A special drive by the state drug authorities in Bihar has made a shocking revelation of anti-cancer drugs being sold allegedly at a profit margins-ranging from 50% to 80%.
This is in gross offence of the Drug Pricing Control Order (DPCO) rules, with Patna selling drugs at two to ten times of the original cost, and at a profit margin of more than the permitted 16%.
A price chart of 1,000 and odd drugs has been identified by the state authorities. The multiplying MRP cost of some of the drugs like Thalyx 100mg tablet’s (with a landing cost of Rs 275 is sold at an MRP of Rs 1001.9). Erlotirel-100’s landing cost is Rs 4,082 while its MRP is Rs 10,500 .

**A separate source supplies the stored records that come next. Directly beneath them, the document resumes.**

(* ===== verification/ReorderPush.v ===== *)
(** * Shuffling the instructions of blocks: src/pass/reorderpush.{h,cpp}

    The pass chooses a random order of the instructions of every small block among those that
    the dependencies allow, and gives the instructions of the block the semantics in that order. *)

From S2P Require Import Prelude ChunkList GSTable Chunk Mutator Assembly.
From S2P Require ReachingDef.
Import ChunkImpl.

(** The heap, the member [pushOrder] of the pass, and the number of calls of [rand]. *)
Record State := mkState { heap : Heap; pushOrder : list Z; draws : nat }.
Definition P (A : Type) : Type := State -> res (A * State).
#[export] Instance P_ret : MRet P := fun A a s => Ok (a, s).
#[export] Instance P_bind : MBind P := fun A B f m s => match m s with Ok (a, s) => f a s | Err e => Err e end.
Definition on_heap {A} (m : M A) : P A := fun s =>
  match m (heap s) with Ok (a, h) => Ok (a, mkState h (pushOrder s) (draws s)) | Err e => Err e end.
Definition lift {A} (r : res A) : P A := fun s => match r with Ok a => Ok (a, s) | Err e => Err e end.
Definition get_state : P State := fun s => Ok (s, s).
Definition set_order (l : list Z) (n : nat) : P unit := fun s => Ok (tt, mkState (heap s) l n).
Definition set_pushOrder (l : list Z) : P unit := fun s => Ok (tt, mkState (heap s) l (draws s)).

Module ReorderPush.
Section pass.
(** What the semantic objects say of their instructions, the results of [rand], and what
    [FrameType] finds in a function: the end of the prologue and the starts of epilogues. *)
Context (assembly : ptr -> ReachingDef.InstrView) (rand : nat -> Z) (frame : ptr -> option ptr * list ptr).

(** ** pickNextInstruction *)
Section pick.
Context (view : ptr -> ReachingDef.InstrView).
(** [push] or [pop] of a register *)
Definition stack_register (id : Z) (i : ptr) : option Z :=
  match ReachingDef.iv_assembly (view i) with
  | Some asm =>
    if (asm_id asm =? id) && bool_decide (getMode (asm_operands asm) = MODE_REG) then
      match operands (asm_operands asm) with X86_OP_REG reg :: _ => Some reg | _ => None end
    else None
  | None => None
  end.
(** The pops of registers other than the one pushed last are dropped; the last pop of it is
    the ordained one. *)
Fixpoint enforce (pushOrder : list Z) (l : list ptr) (ordained : option ptr) : res (list ptr * option ptr) :=
  match l with
  | [] => Ok ([], ordained)
  | i :: l =>
    match stack_register X86_INS_POP i with
    | Some reg =>
      match last pushOrder with
      | None => Err Undefined
      | Some r => if reg =? r then '(l, o) ← enforce pushOrder l (Some i); Ok (i :: l, o) else enforce pushOrder l ordained
      end
    | None => '(l, o) ← enforce pushOrder l ordained; Ok (i :: l, o)
    end
  end.
Definition pickNextInstruction (recordPushes enforcePops : bool) (candidates : list ptr) (s : list Z * nat) : res (ptr * (list Z * nat)) :=
  let '(pushOrder, draws) := s in
  '(candidates, ordainedPop) ← (if enforcePops then '(l, o) ← enforce pushOrder candidates None; cassert (bool_decide (l <> []));; Ok (l, o)
                          else Ok (candidates, None));
  if bool_decide (candidates = []) then Err Undefined     (* a division by zero *)
  else match candidates !! Z.to_nat (rand draws mod Z.of_nat (length candidates)) with
  | None => Err Undefined
  | Some ins =>
    let pushOrder := if recordPushes then match stack_register X86_INS_PUSH ins with Some r => pushOrder ++ [r] | None => pushOrder end
                     else pushOrder in
    let pushOrder := if bool_decide (Some ins = ordainedPop) then take (length pushOrder - 1) pushOrder else pushOrder in
    Ok (ins, (pushOrder, S draws))
  end.
End pick.

(** ** A block *)
Definition semantic_of (h : Heap) (i : ptr) : option ptr := x ← chunks h !! i; semantic x.
(** The assembly of an instruction is that of its semantic. *)
Definition view_of (h : Heap) (i : ptr) : ReachingDef.InstrView :=
  match semantic_of h i with Some s => assembly s | None => ReachingDef.mkInstrView None None end.
Definition setInstruction (s i : ptr) : M unit :=
  x ← semantic_at s;
  match sem_instruction x with
  | Some _ => put_semantic s (mkSemantic (sem_size x) (Some (Some i)) (sem_source x))
  | None => mret tt
  end.
(** The instructions get the semantics of the new order. *)
Fixpoint assign (m : ChunkMutator) (instrs newOrder : list ptr) : M unit :=
  match newOrder with
  | [] => mret tt
  | s :: newOrder =>
    match instrs with
    | [] => fail Undefined
    | ins :: instrs =>
      old ← ChunkMutator.getSemantic ins;
      (if bool_decide (Some s = old) then mret tt
       else
         ChunkMutator.setSemantic ins (Some s);;
         setInstruction s ins;;
         old ← deref old; o ← semantic_at old; n ← semantic_at s;
         ChunkMutator.modifiedChildSize m ins (swrap 32 (sub64 (sem_size o) (sem_size n))));;
      assign m instrs newOrder
    end
  end.
(** The lambda: the instruction that is picked, with its semantic recorded in [newOrder] *)
Definition picked (h : Heap) (allowPushReorder enforcePopOrder : bool) (group : list ptr) (c : (list Z * nat) * list ptr) :
    res (ptr * ((list Z * nat) * list ptr)) :=
  '(ins, s) ← pickNextInstruction (view_of h) allowPushReorder enforcePopOrder group c.1;
  match semantic_of h ins with Some sem => Ok (ins, (s, c.2 ++ [sem])) | None => Err NullDeref end.
Definition all_semantics (h : Heap) (l : list ptr) : res unit :=
  if forallb (fun i => match semantic_of h i with Some _ => true | None => false end) l then Ok tt else Err NullDeref.

(** Whether pushes may be reordered in the block, and pops must be *)
Definition block_flags (reorderPushes : bool) (prologueEnd : option ptr) (epilogueStartList : list ptr) (block : ptr) : P (bool * bool) :=
  if reorderPushes then
    p ← on_heap (deref prologueEnd); q ← on_heap (getParent p); h ← on_heap getHeap;
    let allow := bool_decide (q = Some block) in
    let enforce := existsb (fun e => bool_decide ((x ← chunks h !! e; parent x) = Some block)) epilogueStartList in
    mret (if allow && enforce then (false, false) else (allow, enforce))
  else mret (false, false).
Definition visit_Block (reorderPushes : bool) (prologueEnd : option ptr) (epilogueStartList : list ptr) (realPushOrder : list Z) (block : ptr) :
    P (list Z) :=
  flags ← block_flags reorderPushes prologueEnd epilogueStartList block;
  let allowPushReorder : bool := flags.1 in let enforcePopOrder : bool := flags.2 in
  l ← on_heap (children_at block);
  let instrs := iterable l in
  if (100 <? length instrs)%nat || (length instrs =? 1)%nat then mret realPushOrder
  else
    h ← on_heap getHeap;
    lift (all_semantics h instrs);;
    '(_, reachingDef) ← lift (ReachingDef.analyze (view_of h) instrs ReachingDef.new);
    '(_, reachingDef) ← lift (ReachingDef.computeDependencyClosure (view_of h) (allowPushReorder || enforcePopOrder) instrs reachingDef);
    (if enforcePopOrder then set_pushOrder realPushOrder else mret tt);;
    s ← get_state;
    '((order, n), newOrder) ← lift (ReachingDef.visitInstructionGroups instrs reachingDef
      (picked h allowPushReorder enforcePopOrder) ((pushOrder s, draws s), []));
    set_order order n;;
    on_heap (ChunkMutator.temporary (mkMutator block true) (fun m => assign m instrs newOrder));;
    mret (if allowPushReorder then order else realPushOrder).

(** ** A function, and the functions of a module *)
Fixpoint visit_blocks (reorderPushes : bool) (prologueEnd : option ptr) (epilogueStartList : list ptr) (realPushOrder : list Z) (l : list ptr) : P unit :=
  match l with
  | [] => mret tt
  | b :: l => real ← visit_Block reorderPushes prologueEnd epilogueStartList realPushOrder b;
              visit_blocks reorderPushes prologueEnd epilogueStartList real l
  end.
Definition visit_Function (function : ptr) : P unit :=
  let '(prologueEnd, epilogueStartList) := frame function in
  let reorderPushes := bool_decide (prologueEnd <> None) && negb (bool_decide (epilogueStartList = [])) in
  let reorderPushes := false in     (* enable this for super-conservative mode *)
  l ← on_heap (children_at function);
  visit_blocks reorderPushes prologueEnd epilogueStartList [] (iterable l);;
  set_pushOrder [].
Fixpoint visit_Functions (l : list ptr) : P unit :=
  match l with [] => mret tt | f :: l => visit_Function f;; visit_Functions l end.
(** [role_main]: whether the library of the module is the program itself *)
Definition visit_Module (role_main : bool) (functionList : ptr) : P unit :=
  if role_main then l ← on_heap (children_at functionList); visit_Functions (iterable l) else mret tt.
End pass.
End ReorderPush.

The gravity of the offence can be further gauged with the fact that the traders are selling some of the drugs at a high price, even though their prices are ceiled as per the DPCO decided by the National Pricing Pharmaceutical Authority. The issue of selling branded drugs even though the cheaper versions are available has also been heightened in the report.
Now, the report on the matter is being sent to the centre, and it is clearly implies that all the stakeholders in the distribution of anti-cancer drugs are a part of this alleged loot. The distribution list includes stockists, , retailers, carrying and forwarding agencies and other liaison agents.
As reported by TOI, the authorities are in the process of slapping show-cause notices on the stockists, retailers and wholesalers concerned.
Meanwhile, 19 drug dealers have signed an agreement with the drug control wing, committing that they would not sell anti-cancer drugs at a profit margin of more than 25%. “This is the biggest achievement of the raids and checks we carried out,” state drug controller Ramesh Kumar told TOI.